Denosumab Regulates Titanium Particles-Induced Macrophages Inflammation and Osteolysis by Targeting the ST18/PARP1 Interaction.

OBJECTIVE: This study aims to investigate the role of Denosumab and its downstream target ST18 in wear particle-induced macrophage inflammation and osteolysis, and to explore the underlying mechanisms involved in aseptic loosening (AL) of prosthetic joints. METHODS: Macrophages were stimulated with titanium particles (TiPs), and inflammatory responses were assessed using qRT-PCR, western blot, flow cytometry, and immunohistochemistry. Denosumab's effects on inflammation and osteolysis were evaluated with the same approaches. Potential targets of Denosumab were screened via online databases and validated by qRT-PCR and western blot. ST18 was modulated in macrophages using lentiviral overexpression and knockdown systems. A mouse calvarial model of TiPs-induced osteolysis was established, and the roles of Denosumab and ST18 were examined in vivo using micro-CT, H&E staining, and tartrate-resistant acid phosphatase (TRACP) staining.
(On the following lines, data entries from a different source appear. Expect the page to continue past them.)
Lemma audio_mix_cases_witness :
  (mixAudio mixerEnv [microphone1] videoOnly initial
   = Done (mkStream 0 [mkTrack 10 video; mkTrack 60 audio]) initial
   /\ getAudioTracks (addTracks videoOnly (getAudioTracks microphone1))
      = [mkTrack 60 audio])
  /\ (exists s',
        mixAudio mixerEnv [systemAudio1; microphone1] videoOnly initial
        = Done (mkStream 0 [mkTrack 10 video; mkTrack 70 audio]) s'
        /\ refs s' mixedAudioStreamRef = Some mixed1
        /\ audioContextRef s' = true
        /\ calls s'
           = [Connect 6; CreateMediaStreamSource 6;
              Connect 5; CreateMediaStreamSource 5;
              CreateMediaStreamDestination; NewAudioContext])
  /\ (exists s',
        mixAudio brokenMixerEnv [systemAudio1; microphone1] videoOnly initial
        = Done (mkStream 0 [mkTrack 10 video; mkTrack 51 audio]) s'
        /\ refs s' mixedAudioStreamRef = None).
Proof.
  split; [|split].
  - destruct (proj1 (audio_mix_cases mixerEnv videoOnly initial) microphone1)
      as [Hrun Hpass].
    split; [exact Hrun|]. apply Hpass; [reflexivity|]. cbn. apply NoDup_singleton.
  - apply (proj1 (proj2 (audio_mix_cases mixerEnv videoOnly initial))
             systemAudio1 microphone1 mixed1); reflexivity.
  - apply (proj2 (proj2 (audio_mix_cases brokenMixerEnv videoOnly initial))
             systemAudio1 microphone1 []).
    reflexivity.
Defined.

End Session.

(** ** The stream watchdog

    The staleness check of [drawFrame] and [refreshWebcamStream], from the
    compositor of the hook (the version of [useRecording] that reacquires a
    stalled webcam). [refreshWebcamStream] is an [async] function: between
    its [await]s other callbacks run, so it is modelled by the steps at
    which it is entered and at which each awaited promise settles. *)

Module Watchdog.
Import Session.

(** [a < b] on numbers. *)
Definition ltb (a b : Q) : bool := negb (Qle_bool b a).

Lemma ltb_lt (a b : Q) : ltb a b = true <-> (a < b)%Q.
Proof.
  unfold ltb. rewrite negb_true_iff. split.
  - intros H. apply Qnot_le_lt. intros Hle.
    apply Qle_bool_iff in Hle. congruence.
  - intros H. destruct (Qle_bool b a) eqn:Hle; [|reflexivity].
    apply Qle_bool_iff in Hle. now apply Qlt_not_le in H.
Qed.

Lemma ltb_ge (a b : Q) : ltb a b = false <-> (b <= a)%Q.
Proof.
  unfold ltb. rewrite negb_false_iff. apply Qle_bool_iff.
Qed.

(** The constraint sets [getWebcamStream] tries, in order. *)
Inductive Tier := preferred | reduced | deviceDefault.

Definition webcamConstraintOptions : list Tier :=
  [preferred; reduced; deviceDefault].

(** What the watchdog does to the outside, as logged. *)
Inductive Event :=
| GetWebcamStream
| GetUserMedia (tier : Tier)
| Install (newStream : MediaStream)
| SwapInput (newStream : MediaStream)
| Play
| Release (oldStream : MediaStream).

(** Where [refreshWebcamStream] is suspended, if it is running. *)
Inductive Pending :=
| notRunning
| awaitingStream
| awaitingPlay (oldStream : option MediaStream).

Record State := mkState {
  lastWebcamTime : Q;
  lastWebcamFrameAt : Q;
  webcamRefreshInFlight : bool;
  webcamRefreshCooldownUntil : Q;
  (** [webcamStreamRef.current] *)
  webcamStream : option MediaStream;
  (** [webcamVideo.srcObject], the compositor's webcam input *)
  srcObject : option MediaStream;
  (** the tracks that call [refreshWebcamStream] on [ended] and [mute] *)
  listening : list Track;
  pending : Pending;
  (** the events so far, the latest first *)
  events : list Event;
}.

(** The compositor's state when [drawFrame] is first called, at [now]. *)
Definition initialState (stream : MediaStream) (now : Q) : State :=
  mkState (-1) now false 0 (Some stream) (Some stream)
          (match getVideoTracks stream with
           | initialTrack :: _ => [initialTrack]
           | [] => []
           end)
          notRunning [].

Definition trace (s : State) : list Event := rev (events s).

Definition emit (e : Event) (s : State) : State :=
  mkState (lastWebcamTime s) (lastWebcamFrameAt s) (webcamRefreshInFlight s)
          (webcamRefreshCooldownUntil s) (webcamStream s) (srcObject s)
          (listening s) (pending s) (e :: events s).

(** The loop of [getWebcamStream]: the first constraint set that
    [getUserMedia] accepts; [None] when all are rejected. *)
Fixpoint tryTiers (gum : Tier -> option MediaStream) (options : list Tier)
  (s : State) : option MediaStream * State :=
  match options with
  | [] => (None, s)
  | constraints :: rest =>
      match gum constraints with
      | Some stream => (Some stream, emit (GetUserMedia constraints) s)
      | None => tryTiers gum rest (emit (GetUserMedia constraints) s)
      end
  end.

(** [refreshWebcamStream] from its entry to its first [await]. *)
Definition refreshWebcamStream (now : Q) (s : State) : State :=
  if webcamRefreshInFlight s || ltb now (webcamRefreshCooldownUntil s) then s
  else
    mkState (lastWebcamTime s) (lastWebcamFrameAt s) true
            (webcamRefreshCooldownUntil s) (webcamStream s) (srcObject s)
            (listening s) awaitingStream (GetWebcamStream :: events s).

(** The [finally] block. *)
Definition finally (now : Q) (s : State) : State :=
  mkState (lastWebcamTime s) now false (now + 5000)%Q (webcamStream s)
          (srcObject s) (listening s) notRunning (events s).

(** [getWebcamStream()] settles: on a stream, install it, listen to its
    first video track, make it the compositor's input and start playing
    it; on a rejection, [catch] and [finally]. *)
Definition streamSettled (gum : Tier -> option MediaStream) (now : Q)
  (s : State) : State :=
  match pending s with
  | awaitingStream =>
      match tryTiers gum webcamConstraintOptions s with
      | (Some newStream, s1) =>
          let oldStream := webcamStream s1 in
          mkState (lastWebcamTime s1) (lastWebcamFrameAt s1)
                  (webcamRefreshInFlight s1) (webcamRefreshCooldownUntil s1)
                  (Some newStream) (Some newStream)
                  (match getVideoTracks newStream with
                   | newTrack :: _ => newTrack :: listening s1
                   | [] => listening s1
                   end)
                  (awaitingPlay oldStream)
                  (Play :: SwapInput newStream :: Install newStream :: events s1)
      | (None, s1) => finally now s1
      end
  | _ => s
  end.

(** [webcamVideo.play()] settles (a rejection is caught and logged): stop
    the tracks of the old stream, then [finally]. *)
Definition playSettled (now : Q) (s : State) : State :=
  match pending s with
  | awaitingPlay oldStream =>
      finally now
        (match oldStream with
         | Some old => emit (Release old) s
         | None => s
         end)
  | _ => s
  end.

(** The staleness check at the head of [drawFrame]'s webcam branch.
    [now] is the clock read by the check, [refreshNow] the clock read on
    entry to [refreshWebcamStream]. *)
Definition drawFrame (now refreshNow : Q) (readyState : nat) (currentTime : Q)
  (s : State) : State :=
  if (2 <=? readyState)%nat then
    if negb (Qeq_bool currentTime (lastWebcamTime s)) then
      mkState currentTime now (webcamRefreshInFlight s)
              (webcamRefreshCooldownUntil s) (webcamStream s) (srcObject s)
              (listening s) (pending s) (events s)
    else if ltb 2000 (now - lastWebcamFrameAt s) then
      refreshWebcamStream refreshNow s
    else s
  else s.

(** What can happen to the compositor. *)
Inductive Input :=
| Frame (now refreshNow : Q) (readyState : nat) (currentTime : Q)
| TrackEvent (track : Track) (now : Q)
| StreamSettled (gum : Tier -> option MediaStream) (now : Q)
| PlaySettled (now : Q).

Definition step (s : State) (i : Input) : State :=
  match i with
  | Frame now refreshNow readyState currentTime =>
      drawFrame now refreshNow readyState currentTime s
  | TrackEvent track now =>
      if bool_decide (track ∈ listening s) then refreshWebcamStream now s else s
  | StreamSettled gum now => streamSettled gum now s
  | PlaySettled now => playSettled now s
  end.

Definition run (s : State) (inputs : list Input) : State := foldl step s inputs.

(** The number of reacquire attempts made so far. *)
Definition isAttempt (e : Event) : bool :=
  match e with GetWebcamStream => true | _ => false end.
Definition attempts (s : State) : nat := length (List.filter isAttempt (events s)).

(** A trigger of [refreshWebcamStream] (a frame or a track event) whose
    clock on entry is before [deadline]; settling promises are not
    triggers. *)
Definition triggerBefore (deadline : Q) (i : Input) : Prop :=
  match i with
  | Frame _ refreshNow _ _ => (refreshNow < deadline)%Q
  | TrackEvent _ now => (now < deadline)%Q
  | _ => False
  end.

Definition isTrigger (i : Input) : Prop :=
  match i with
  | Frame _ _ _ _ | TrackEvent _ _ => True
  | _ => False
  end.
(** [Close()]: closes [done], then [eventDone], stops the ticker and
    returns nil.  Closing a closed channel panics. *)
Definition Close (c : streamCache) : Result (streamCache * error) :=
  if done c then Panic "close of closed channel"
  else
    if eventDone c then Panic "close of closed channel"
    else
      let cleanup' :=
        match cleanup c with
        | Some t => Some (Ticker_Stop t)
        | None => None
        end in
      Ok (mkStreamCache (config c) (items c) (stats c) cleanup' true
                        (eventSub c) true, None).

End Operations.

End StreamCache.

(** ** Entity caches and the manager *)

(** A persistence service (an interface value; [None] is nil).  Its
    [Subscribe] method yields the event source of the service. *)
Record Service : Type := mkService { service_name : string }.

Definition Subscribe (s : Service) : EventSource := service_name s.

(** Caches are heap objects: a [*SessionCache] or [*MessageCache] is an
    index into the heap of allocated stream caches. *)
Definition Ptr : Type := nat.
Definition Heap : Type := list streamCache.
RESULTS: Denosumab suppressed TiPs-induced macrophage inflammation by inhibiting NF-κB signaling and M1 polarization. We identified ST18 as a direct target of Denosumab, whose expression was upregulated by TiPs but downregulated by Denosumab. Lentivirus-mediated ST18 knockdown markedly attenuated TiPs-induced inflammation, whereas ST18 overexpression exacerbated it. Further analysis revealed that ST18 interacts with PARP1. In vivo, Denosumab significantly alleviated TiPs-induced osteolysis in mouse calvaria, an effect that was reversed by ST18 overexpression. CONCLUSION: Denosumab attenuates TiPs-induced macrophage activation and osteolysis through suppression of the NF-κB pathway and M1 polarization, with ST18 serving as a key mediator. These findings highlight Denosumab as a promising therapeutic candidate for the prevention of prosthesis-related aseptic loosening.